La polémique agite déjà la capitale autrichienne et pourrait réveiller les fantômes de l’affaire Thomas Hirschhorn en Suisse. Car Pro Helvetia a versé un soutien de 15’000 francs à l’exposition. Pius Knüsel, directeur de la Fondation, défend ce choix.

Le Temps: Qu’est-ce qui a motivé le soutien de Pro Helvetia pour l’installation de Christoph Büchel? Pius Knüsel: Le conseil de fondation a reçu un projet présenté dans sa globalité et pensé pour son inscription dans le lieu qui le reçoit, soit la Sécession. Orienté autour du thème de l’hygiène, le concept de Christoph Büchel a convaincu par sa cohérence et sa pertinence. Il s’agit d’une installation complexe qui se penche aussi bien sur les aspects positifs et négatifs de l’hygiène.
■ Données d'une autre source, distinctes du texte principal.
Definition Query (since : time) (limit : Z) (l : Log) : list Event :=
  collect limit []
    (drop_while (λ kv, keyAtOrBefore kv.1 since) (bk_seek (nanoKey since) (indexDB l))).

Definition Close (l : Log) : Log := mkLog (files l) (indexDB l) false (curDay l) true.

(** * Specification: the index as a time-ordered sequence *)

Definition key_nano (k : gostring) : Z := be_decode (take 8 k).

Definition key_wf (k : gostring) : Prop :=
  8 ≤ length k ∧ (0 ≤ key_nano k ≤ max_int64)%Z.

Definition index_wf (b : B) : Prop := ∀ k v, bk_get b k = Some v → key_wf k.

(** Every record of the index newer than [since], oldest first. *)
Definition newer (since : time) (b : B) : list Event :=
  omap (λ kv, json_unmarshal kv.2)
       (List.filter (λ kv, Z.ltb (UnixNano since) (key_nano kv.1)) (bk_seek [] b)).

Definition first_n {A} (limit : Z) (l : list A) : list A :=
  if Z.ltb 0 limit then take (Z.to_nat limit) l else l.
End audit.
Arguments Log : clear implicits.

(** * Lemmas: big-endian keys *)

Lemma byte_val_range c : (0 ≤ byte_val c < 256)%Z.
Proof. unfold byte_val. pose proof (N_ascii_bounded c). lia. Qed.

Lemma be_decode_cons_acc s acc :
  foldl (λ acc c, (acc * 256 + byte_val c)%Z) acc s = (acc * 256 ^ Z.of_nat (length s) + be_decode s)%Z.
Proof.
  revert acc; induction s as [|c s IH]; intros acc; [simpl; unfold be_decode; simpl; lia|].
  unfold be_decode. cbn [foldl length]. rewrite (IH (acc * 256 + byte_val c)%Z), (IH (0 * 256 + byte_val c)%Z).
  rewrite Nat2Z.inj_succ, Z.pow_succ_r by lia. ring.
Qed.

Lemma be_decode_cons c s :
  be_decode (c :: s) = (byte_val c * 256 ^ Z.of_nat (length s) + be_decode s)%Z.
Proof. unfold be_decode at 1. cbn [foldl]. rewrite be_decode_cons_acc. ring. Qed.

Lemma be_decode_range s : (0 ≤ be_decode s < 256 ^ Z.of_nat (length s))%Z.
Proof.
  induction s as [|c s IH]; [done|]. rewrite be_decode_cons. cbn [length].
  rewrite Nat2Z.inj_succ, Z.pow_succ_r by lia. pose proof (byte_val_range c). nia.
Qed.

Lemma length_be_encode w n : length (be_encode w n) = w.
Proof. induction w; simpl; lia. Qed.

Lemma byte_val_of_N z : (0 ≤ z < 256)%Z → byte_val (ascii_of_N (Z.to_N z)) = z.
Proof. intros. unfold byte_val. rewrite N_ascii_embedding; lia. Qed.

Lemma be_decode_encode w n :
  be_decode (be_encode w n) = Z.modulo n (256 ^ Z.of_nat w).
Proof.
  induction w as [|w IH]; [by rewrite Z.mod_1_r|].
  cbn [be_encode]. rewrite be_decode_cons, length_be_encode, IH, byte_val_of_N.
  2:{ change 255%Z with (Z.ones 8). rewrite Z.land_ones by lia. apply Z.mod_pos_bound. lia. }
  change 255%Z with (Z.ones 8). rewrite Z.land_ones, Z.shiftr_div_pow2 by lia.
  rewrite (Z.pow_mul_r 2 8) by lia. change (2 ^ 8)%Z with 256%Z.
  rewrite Nat2Z.inj_succ, Z.pow_succ_r by lia.
  rewrite (Z.mul_comm 256 (256 ^ Z.of_nat w)), Z.rem_mul_r; [ring| |lia].
  apply Z.pow_nonzero; lia.
Qed.

#[global] Arguments be_encode : simpl never.
#[global] Arguments nanoKey : simpl never.
#[global] Arguments probe_fuel : simpl never.

(** On strings of one length the byte order is the numeric order. *)
Lemma str_le_be x y :
  length x = length y → str_le x y ↔ (be_decode x ≤ be_decode y)%Z.
Proof.
  revert y; induction x as [|a x IH]; intros [|b y] Hl; simplify_eq/=.
  - done.
  - rewrite !be_decode_cons, Hl. unfold str_le; simpl.
    pose proof (be_decode_range x) as Hx. pose proof (be_decode_range y) as Hy.
    rewrite Hl in Hx. specialize (IH y Hl). unfold str_le in IH. unfold byte_val.
    destruct (N.compare_spec (N_of_ascii a) (N_of_ascii b)) as [Hab|Hab|Hab].
    + rewrite IH, Hab. lia.
    + split; [nia|done].
    + split; [done|nia].
Qed.

Lemma str_le_take_mono n x y : str_le x y → str_le (take n x) (take n y).
Proof.
  revert n y; induction x as [|a x IH]; intros [|n] [|b y]; unfold str_le; simpl; try done.
  destruct (N.compare _ _); try done. by apply IH.
Qed.

Lemma str_le_take_r n x y : str_le x (take n y) → str_le x y.
Proof.
  revert n y; induction x as [|a x IH]; intros [|n] [|b y]; unfold str_le; simpl; try done.
  destruct (N.compare _ _); try done. by apply IH.
Qed.

Lemma drop_while_sorted {A} (P : A → bool) l (R : relation A) :
  StronglySorted R l → (∀ x y, x ∈ l → y ∈ l → R x y → P y = true → P x = true) →
  drop_while P l = List.filter (λ x, negb (P x)) l.
Proof.
  induction l as [|x l IH]; intros Hs HP; [done|]. inversion Hs as [|?? Hs1 Hf]; subst. simpl.
  destruct (P x) eqn:Ex; simpl.
  - apply IH; [done|]. intros ????. apply HP; by right.
  - f_equal. symmetry. apply forallb_filter_id. apply forallb_forall.
    intros y Hy%list_elem_of_In. apply negb_true_iff. apply not_true_iff_false. intros Py.
    rewrite Forall_forall in Hf.
    rewrite (HP x y) in Ex; [done|left|by right|by apply Hf|done].
Qed.

Lemma StronglySorted_fmap_inv {A C} (f : A → C) (R : relation C) l :
  StronglySorted R (f <$> l) → StronglySorted (λ x y, R (f x) (f y)) l.
Proof.
  induction l as [|x l IH]; simpl; intros Hs; constructor; inversion Hs as [|?? Hs1 Hf]; subst.
  - by apply IH.
  - apply Forall_forall. intros y Hy. rewrite Forall_forall in Hf. by apply Hf, list_elem_of_fmap_2.
Qed.

(** * Lemmas: the index *)

Section index_lemmas.
Context {B : Type} `{BucketLaws B} `{AuditCodec}.
Implicit Types l : Log B.

Lemma UnixNano_range t : in_int64 (UnixNano t).
Proof. apply wrap64_range. Qed.

Lemma length_nanoKey t : length (nanoKey t) = 8.
Proof. apply length_be_encode. Qed.

Lemma key_nano_app t s : key_nano (nanoKey t ++ s) = Z.max 0 (UnixNano t).
Proof.
  unfold key_nano. rewrite take_app_le by (rewrite length_nanoKey; lia).
  rewrite take_ge by (rewrite length_nanoKey; lia). unfold nanoKey. rewrite be_decode_encode.
  pose proof (UnixNano_range t) as Ht. unfold in_int64, min_int64, max_int64 in Ht.
  change (256 ^ Z.of_nat 8)%Z with 18446744073709551616%Z.
  destruct (Z.ltb_spec (UnixNano t) 0); rewrite Z.mod_small; lia.
Qed.

Lemma key_wf_app t s : key_wf (nanoKey t ++ s).
Proof.
  split; [rewrite length_app, length_nanoKey; lia|]. rewrite key_nano_app.
  pose proof (UnixNano_range t) as Ht. unfold in_int64, min_int64, max_int64 in *. lia.
Qed.

Lemma keyAtOrBefore_wf k t : key_wf k → keyAtOrBefore k t = Z.leb (key_nano k) (UnixNano t).
Proof.
  intros [Hl Hn]. unfold keyAtOrBefore. rewrite decide_False by lia.
  unfold key_nano in *. rewrite wrap64_id; [done|].
  unfold in_int64, min_int64, max_int64 in *. lia.
Qed.

Lemma key_nano_mono k k' : key_wf k → key_wf k' → str_le k k' → (key_nano k ≤ key_nano k')%Z.
Proof.
  intros [Hl _] [Hl' _] Hle. unfold key_nano. apply str_le_be.
  - rewrite !length_take. lia.
  - by apply str_le_take_mono.
Qed.

(** A key that is newer than [since] is at or after the cursor's start. *)
Lemma start_before k t : key_wf k → (UnixNano t < key_nano k)%Z → str_le (nanoKey t) k.
Proof.
  intros [Hl [Hn _]] Hlt. apply (str_le_take_r 8), str_le_be.
  - rewrite length_nanoKey, length_take. lia.
  - pose proof (key_nano_app t []) as Hk. rewrite app_nil_r in Hk. unfold key_nano in Hk, Hlt, Hn.
    rewrite take_ge in Hk by (rewrite length_nanoKey; lia). rewrite Hk. lia.
Qed.

Lemma seek_wf b start kv : index_wf b → kv ∈ bk_seek start b → key_wf kv.1.
Proof. destruct kv as [k v]. intros Hwf [Hg _]%bk_seek_elem. by eapply Hwf. Qed.

(** The skipping loop leaves exactly the records newer than [since]. *)
Lemma skip_exact b since :
  index_wf b →
  drop_while (λ kv, keyAtOrBefore kv.1 since) (bk_seek (nanoKey since) b)
  = List.filter (λ kv, Z.ltb (UnixNano since) (key_nano kv.1)) (bk_seek [] b).
Proof.
  intros Hwf. pose proof (bk_seek_sorted (nanoKey since) b) as Hs.
  rewrite (drop_while_sorted _ _ (λ x y : gostring * gostring, str_lt x.1 y.1));
    [|by apply StronglySorted_fmap_inv|].
  - apply sorted_pairs_ext; [by apply sorted_pairs_filter..| |].
    { apply sorted_pairs_filter, bk_seek_sorted. }
    intros [k v]. rewrite !list_elem_of_In, !List.filter_In, <- !list_elem_of_In, !bk_seek_elem. simpl.
    rewrite negb_true_iff. split.
    + intros [[Hg Hle] Hk]. rewrite keyAtOrBefore_wf, Z.leb_gt in Hk by (by eapply Hwf).
      split; [done|]. by apply Z.ltb_lt.
    + intros [[Hg _] Hk%Z.ltb_lt]. rewrite keyAtOrBefore_wf by (by eapply Hwf).
      split; [|by apply Z.leb_gt]. split; [done|]. apply start_before; [by eapply Hwf|done].
  - intros x y Hx Hy [Hle _]. pose proof (seek_wf _ _ _ Hwf Hx). pose proof (seek_wf _ _ _ Hwf Hy).
    rewrite !keyAtOrBefore_wf, !Z.leb_le by done.
    pose proof (key_nano_mono x.1 y.1). intuition lia.
Qed.

Lemma collect_spec limit out (l : list (gostring * gostring)) :
  (limit ≤ 0 ∨ Z.of_nat (length out) < limit)%Z →
  collect limit out l = first_n limit (out ++ omap (λ kv, json_unmarshal kv.2) l).
Proof.
  unfold first_n. revert out; induction l as [|[k v] l IH]; intros out Ho; cbn [collect omap list_omap].
  - rewrite app_nil_r. destruct (Z.ltb_spec 0 limit); [|done]. rewrite take_ge; [done|lia].
  - simpl. destruct (json_unmarshal v) as [e|]; [|by apply IH].
    rewrite length_app; cbn [length].
    destruct (Z.ltb_spec 0 limit) as [Hl|Hl]; simpl.
    + destruct (Z.leb_spec limit (Z.of_nat (length out + 1))) as [Hle|Hgt].
      * assert (Z.to_nat limit = length (out ++ [e])) as -> by (rewrite length_app; simpl; lia).
        rewrite (cons_middle e out (omap _ _)), (app_assoc out).
        by rewrite take_app_length.
      * rewrite IH by (rewrite length_app; simpl; lia). rewrite <- app_assoc.
        by destruct (Z.ltb_spec 0 limit); [|lia].
    + rewrite IH by lia. rewrite <- app_assoc. by destruct (Z.ltb_spec 0 limit); [lia|].
Qed.

Lemma Query_newer since limit l :
  index_wf (indexDB l) → Query since limit l = first_n limit (newer since (indexDB l)).
Proof.
  intros Hwf. unfold Query. rewrite skip_exact by done. rewrite collect_spec by (simpl; lia). done.
Qed.

(** * Lemmas: the free-key search *)

Definition probe_key (key : gostring) (seq : Z) : gostring :=
  if Z.eqb seq 0 then key else appendSeq key seq.

Lemma probe_spec fuel b key seq :
  (0 ≤ seq < 65536)%Z → (65536 - seq ≤ Z.of_nat fuel)%Z →
  match probe fuel b key (probe_key key seq) seq with
  | PFree k => bk_get b k = None ∧ ∃ s, k = key ++ s
  | PExhausted => ∀ i, (seq ≤ i < 65536)%Z → bk_get b (probe_key key i) ≠ None
  | PFuel => False
  end.
Proof.
  revert seq; induction fuel as [|fuel IH]; intros seq Hs Hf; [lia|]. cbn [probe].
  destruct (bk_get b (probe_key key seq)) eqn:E.
  - destruct (decide (seq = 65535)%Z) as [->|].
    + simpl. intros i Hi. assert (i = 65535)%Z as -> by lia. by rewrite E.
    + rewrite Z.mod_small by lia. destruct (Z.eqb_spec (seq + 1) 0); [lia|].
      specialize (IH (seq + 1)%Z). unfold probe_key at 1 in IH.
      rewrite (proj2 (Z.eqb_neq (seq + 1) 0)) in IH by lia.
      destruct (probe fuel b key (appendSeq key (seq + 1)) (seq + 1)) as [k| |]; try (apply IH; lia).
      intros i Hi. destruct (decide (i = seq)) as [->|]; [by rewrite E|]. apply IH; lia.
  - split; [done|]. unfold probe_key. destruct (Z.eqb seq 0); [exists []; by rewrite app_nil_r|].
    by exists (be_encode 2 seq).
Qed.
(* ===== verification/NegCache.v ===== *)
(** The negative cache of onion backends
    (src/internal/feature/negcache/negcache.go): consecutive-failure counters
    and a blacklist with deadlines, keyed by (tenant, onion).

    The abstract specification follows one pair on its own; the refinement
    theorem shows that the shared maps, the eager clean-up of [IsBlacklisted]
    and [Sweep] never change what the pair observes. *)

From S2P Require Import Prelude.

(** * Data *)

Record Entry := mkEntry {
  Tenant : gostring;
  Onion : gostring;
  ExpiresAt : time
}.

Record Cache := mkCache {
  counters : gmap gostring Z;
  blacklist : gmap gostring time;
  ttl : duration;
  threshold : Z
}.

(** * Operations *)

Definition NewCache (defaultTTL : duration) (failureThreshold : Z) : Cache :=
  mkCache ∅ ∅ defaultTTL failureThreshold.

Definition Configure (defaultTTL : duration) (failureThreshold : Z) (c : Cache) : Cache :=
  mkCache (counters c) (blacklist c) defaultTTL failureThreshold.

Definition keyFor (tenant onion : gostring) : gostring := tenant ++ NUL :: onion.

Definition splitKey (key : gostring) : option (gostring * gostring) := cut_byte NUL key.

Definition IsBlacklisted (now : time) (tenant onion : gostring) (c : Cache) : Cache * bool :=
  let key := keyFor tenant onion in
  match blacklist c !! key with
  | None => (c, false)
  | Some e =>
      if Before now e then (c, true)
      else (mkCache (counters c) (delete key (blacklist c)) (ttl c) (threshold c), false)
  end.

(** [now1] is the clock reading of the redundancy test, [now2] the one the
    deadline is computed from. *)
Definition RecordFailure (now1 now2 : time) (tenant onion : gostring) (c : Cache) : Cache :=
  if Z.leb (threshold c) 0 then c
  else
    let key := keyFor tenant onion in
    let '(c1, redundant) :=
      match blacklist c !! key with
      | None => (c, false)
      | Some _ => IsBlacklisted now1 tenant onion c
      end in
    if redundant then c1
    else
      let n := wrap64 (default 0%Z (counters c1 !! key) + 1) in
      let c2 := mkCache (<[key := n]> (counters c1)) (blacklist c1) (ttl c1) (threshold c1) in
      if Z.ltb n (threshold c) then c2
      else if Z.ltb 0 (ttl c) then
        match blacklist c2 !! key with
        | Some _ => c2
        | None => mkCache (counters c2) (<[key := time_add now2 (ttl c)]> (blacklist c2))
                          (ttl c2) (threshold c2)
        end
      else c2.

Definition RecordSuccess (tenant onion : gostring) (c : Cache) : Cache :=
  let key := keyFor tenant onion in
  mkCache (match counters c !! key with
           | Some _ => <[key := 0%Z]> (counters c)
           | None => counters c
           end)
          (delete key (blacklist c)) (ttl c) (threshold c).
Les éléments sont un sauna, des garde-robes, une partie de la canalisation de Vienne, une installation d’épuration d’eau, etc. Büchel thématise également la difficulté pour des lieux tels que la Sécession d’assurer leur attractivité en restant fidèle à leur politique, soit l’exposition d’artistes contemporains.

– N’empêche que Pro Helvetia soutient ainsi un club d’échangisme, partie essentielle de l’exposition? Et qui offre ses services durant les soirées. Drôle de carte de visite pour une institution nationale! – Le club se finance lui-même, contribue même au financement de l’exposition. Aucun franc des 15’000 était versé pour le club. Situé en sous-sol il est une partie de l’installation. Il était mentionné dans le projet présenté à notre conseil de fondation qui l’a accepté en tant que tel. Cela dit, il n’était pas précisé que le club serait ouvert pour ses services habituels.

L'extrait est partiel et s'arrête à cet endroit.